Nous avons pris le parti de retracer ce parcours historique sur les salaires en Belgique à partir des années 1960. Une époque qui voit le développement de la négociation collective et de la sécurité sociale. Cette période constitue une exception historique dans l’histoire longue du capitalisme. Elle voit en effet la constitution d’un nouveau rapport salarial. Le salaire n’est plus seulement une rétribution à la tâche. Il assure des droits, il donne accès à des prestations sociales et à une vie sociale. Cette période de progression salariale a été rendue possible par la croissance économique. Il ne faut pas s’en cacher, cette croissance de la valeur ajoutée en Europe doit beaucoup à la « sous-valorisation » (lire : pillage) des biens produits, puis importés à partir des pays du Sud. Dans ce contexte international marqué par l’échange inégal, les salaires et la sécurité sociale des uns peuvent aussi reposer sur l’exploitation des autres. Dès les années 1950, Paul Prebisch, Hans Singer ou Emmanuel Arghiri ont montré que si les gains de productivité se traduisaient en hausse salariale dans les pays industrialisés, ils provoquaient plutôt la chute des prix (et des salaires) dans les pays du Sud. Les « mal nommées » trente glorieuses reposent tout autant sur l’échange inégal au niveau international et l’appauvrissement d’une grande partie de la population mondiale que sur les luttes sociales pour de meilleurs salaires dans nos pays. En outre, s’il s’avère être un levier de disqualification du capital d’un point de vue macroéconomique, le salariat place aussi la classe ouvrière dans une logique de subordination. À ce titre, et pour reprendre la formule de Robert Castel « L’avènement de la société salariale n’est pas le triomphe de la condition ouvrière » , mais bien son intégration dans une relation de subordination salariale qui paraît désormais légitime. Dans ce sens, le salaire peut aussi être analysé comme un facteur de (re)production des inégalités parce qu’il donne une légitimité à l’exploitation du travail et que tous et toutes ne sont pas exploité.e.s de la même manière. Ce qui est exprimé par les écarts salariaux existant entre migrant.e.s et nationaux.les ou entre les femmes et les hommes.

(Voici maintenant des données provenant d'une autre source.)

(** * API Key Automaton: a shallow embedding of [key_automaton.py]

    The service keeps three module-level lists ([api_keys_db],
    [allocations_db], [audit_log_db]) and exposes FastAPI routes that read
    and mutate them.  The lists form the [Store]; every route handler is a
    computation in a state-and-exception monad over that store, in which a
    raised [HTTPException] keeps whatever mutation was made before it (as
    Python does: nothing is rolled back).

    [datetime.now()] is read from the environment: each reading is passed
    to the handler as an argument, in call order.  [json.dumps] and the
    value of the [ADMIN_API_KEY] environment variable are parameters of the
    development.  Request bodies are taken as already validated against the
    pydantic models.  [handle] and [run] serve requests one at a time;
    calls of [create_key] that overlap are modelled apart, statement by
    statement ([create_key_step], [interleave]). *)

From Stdlib Require Import ZArith List String Ascii Lia DecimalString DecimalNat.
From stdpp Require Import base list strings gmap.

Open Scope string_scope.

(** ** Formatting *)

(** [str(n)] for a non-negative integer. *)
Definition str_of_nat (n : nat) : string :=
  NilEmpty.string_of_uint (Nat.to_uint n).

Fixpoint zeros (k : nat) : string :=
  match k with
  | O => ""
  | S k' => String "0"%char (zeros k')
  end.

(** [f"{n:0{w}d}"]: decimal digits, padded on the left with zeros up to
    width [w]; longer numbers are not truncated. *)
Definition fmt_0d (w n : nat) : string :=
  let digits := str_of_nat n in
  zeros (w - String.length digits) ++ digits.

(** [f"{n:03d}"] *)
Definition fmt_03d (n : nat) : string := fmt_0d 3 n.

(** ** Data model *)

(** A naive [datetime.datetime]. *)
Module DateTime.
Record t := mk {
  year : nat; month : nat; day : nat;
  hour : nat; minute : nat; second : nat; microsecond : nat
}.

(** [datetime.isoformat()]: [YYYY-MM-DDTHH:MM:SS], followed by [.ffffff]
    when the microsecond is not zero. *)
Definition isoformat (d : t) : string :=
  fmt_0d 4 (year d) ++ "-" ++ fmt_0d 2 (month d) ++ "-" ++ fmt_0d 2 (day d)
  ++ "T" ++ fmt_0d 2 (hour d) ++ ":" ++ fmt_0d 2 (minute d) ++ ":"
  ++ fmt_0d 2 (second d)
  ++ (if Nat.eqb (microsecond d) 0 then "" else "." ++ fmt_0d 6 (microsecond d)).
End DateTime.
(** * The Atomic Blog: a shallow embedding of its state and event wiring

    The repository is a small React application.  Its state lives in
    [useState] cells of three components ([App], [FormAddPost], [Archive]),
    its event handlers update those cells, and one value, [searchedPosts],
    is derived from two of them on every render.  A second variant of the
    same logic lives in [PostContext.js], where the state is owned by a
    context provider and read through the [usePosts] hook.

    The embedding keeps JavaScript's dynamic typing where the code relies on
    it: a post is a JavaScript value (the handlers accept any value), an
    object is a finite map from property names to primitive values, and
    evaluation can throw.  Strings are sequences of code units below 256.
    The random words come from the faker library, which is taken as an
    interface over its generator state. *)

From Stdlib Require Import Ascii DecimalString.
From stdpp Require Import base strings list gmap.

(** ** JavaScript values and the built-ins the code calls *)

Module Js.

(** Primitive values that can sit in a property of a post-like object. *)
Inductive prim : Type :=
| PUndefined
| PNull
| PBool (b : bool)
| PString (s : string).

(** A value is a primitive or an ordinary object, given by its own data
    properties; its prototype is [Object.prototype]. *)
Inductive value : Type :=
| VPrim (p : prim)
| VObject (o : gmap string prim).
(** [string.ascii_lowercase], [string.ascii_uppercase], [string.digits],
    [string.punctuation] *)
Definition ascii_lowercase : pystr := py "abcdefghijklmnopqrstuvwxyz".
Definition ascii_uppercase : pystr := py "ABCDEFGHIJKLMNOPQRSTUVWXYZ".
Definition digits : pystr := py "0123456789".
Definition punctuation : pystr :=
  py "!" ++ [34%N] ++ py "#$%&'()*+,-./:;<=>?@[\]^_`{|}~".

(** The printable ASCII characters that are neither letters, digits nor the
    space, by their codes. *)
Definition punctuation_code (c : N) : bool :=
  between 33 47 c || between 58 64 c || between 91 96 c || between 123 126 c.

(** [c in s] for a one-character [c] *)
Definition char_in (c : N) (s : pystr) : bool := existsb (N.eqb c) s.

(** [any(f(c) for c in s)] *)
Definition any (f : N -> bool) (s : pystr) : bool := existsb f s.

Section Methods.
Variable U : UnicodeData.

(** [c.islower()]: ASCII a-z, else the Unicode table *)
Definition islower (c : N) : bool :=
  if is_ascii c then between 97 122 c else uni_islower U c.

(** [c.isupper()]: ASCII A-Z, else the Unicode table *)
Definition isupper (c : N) : bool :=
  if is_ascii c then between 65 90 c else uni_isupper U c.

(** [c.isdigit()]: ASCII 0-9, else the Unicode table *)
Definition isdigit (c : N) : bool :=
  if is_ascii c then between 48 57 c else uni_isdigit U c.

(** [c.isspace()]: in ASCII the characters 9-13, 28-31 and 32 *)
Definition isspace (c : N) : bool :=
  if is_ascii c then between 9 13 c || between 28 31 c || (c =? 32)%N
  else uni_isspace U c.

Definition ascii_lower (c : N) : N :=
  if between 65 90 c then (c + 32)%N else c.

(** [s.lower()] *)
Definition lower (s : pystr) : pystr :=
  if forallb is_ascii s then map ascii_lower s else uni_lower U s.

Fixpoint lstrip (s : pystr) : pystr :=
  match s with
  | c :: t => if isspace c then lstrip t else s
  | [] => []
  end.

Definition rstrip (s : pystr) : pystr := rev (lstrip (rev s)).

(** [s.strip()] *)
Definition strip (s : pystr) : pystr := rstrip (lstrip s).
End Methods.

(** [s.startswith(prefix)] *)
Fixpoint startswith (s prefix : pystr) : bool :=
  match prefix, s with
  | [], _ => true
  | _ :: _, [] => false
  | p :: prefix', c :: s' => (p =? c)%N && startswith s' prefix'
  end.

Ce numéro ne vise donc pas à faire l’apologie du salaire. Il peut être un facteur d’émancipation, comme il peut légitimer la domination salariale. Aujourd’hui, le dogme de la compétitivité a transformé le salaire en un prix de marché à partir duquel nous sommes systématiquement mis en concurrence les uns avec les autres. Seule la lutte sociale nous sortira de cette ornière. Une lutte sociale qui doit penser la coordination salariale transnationale faute de quoi, le salaire des uns constituera encore et toujours le malheur des autres.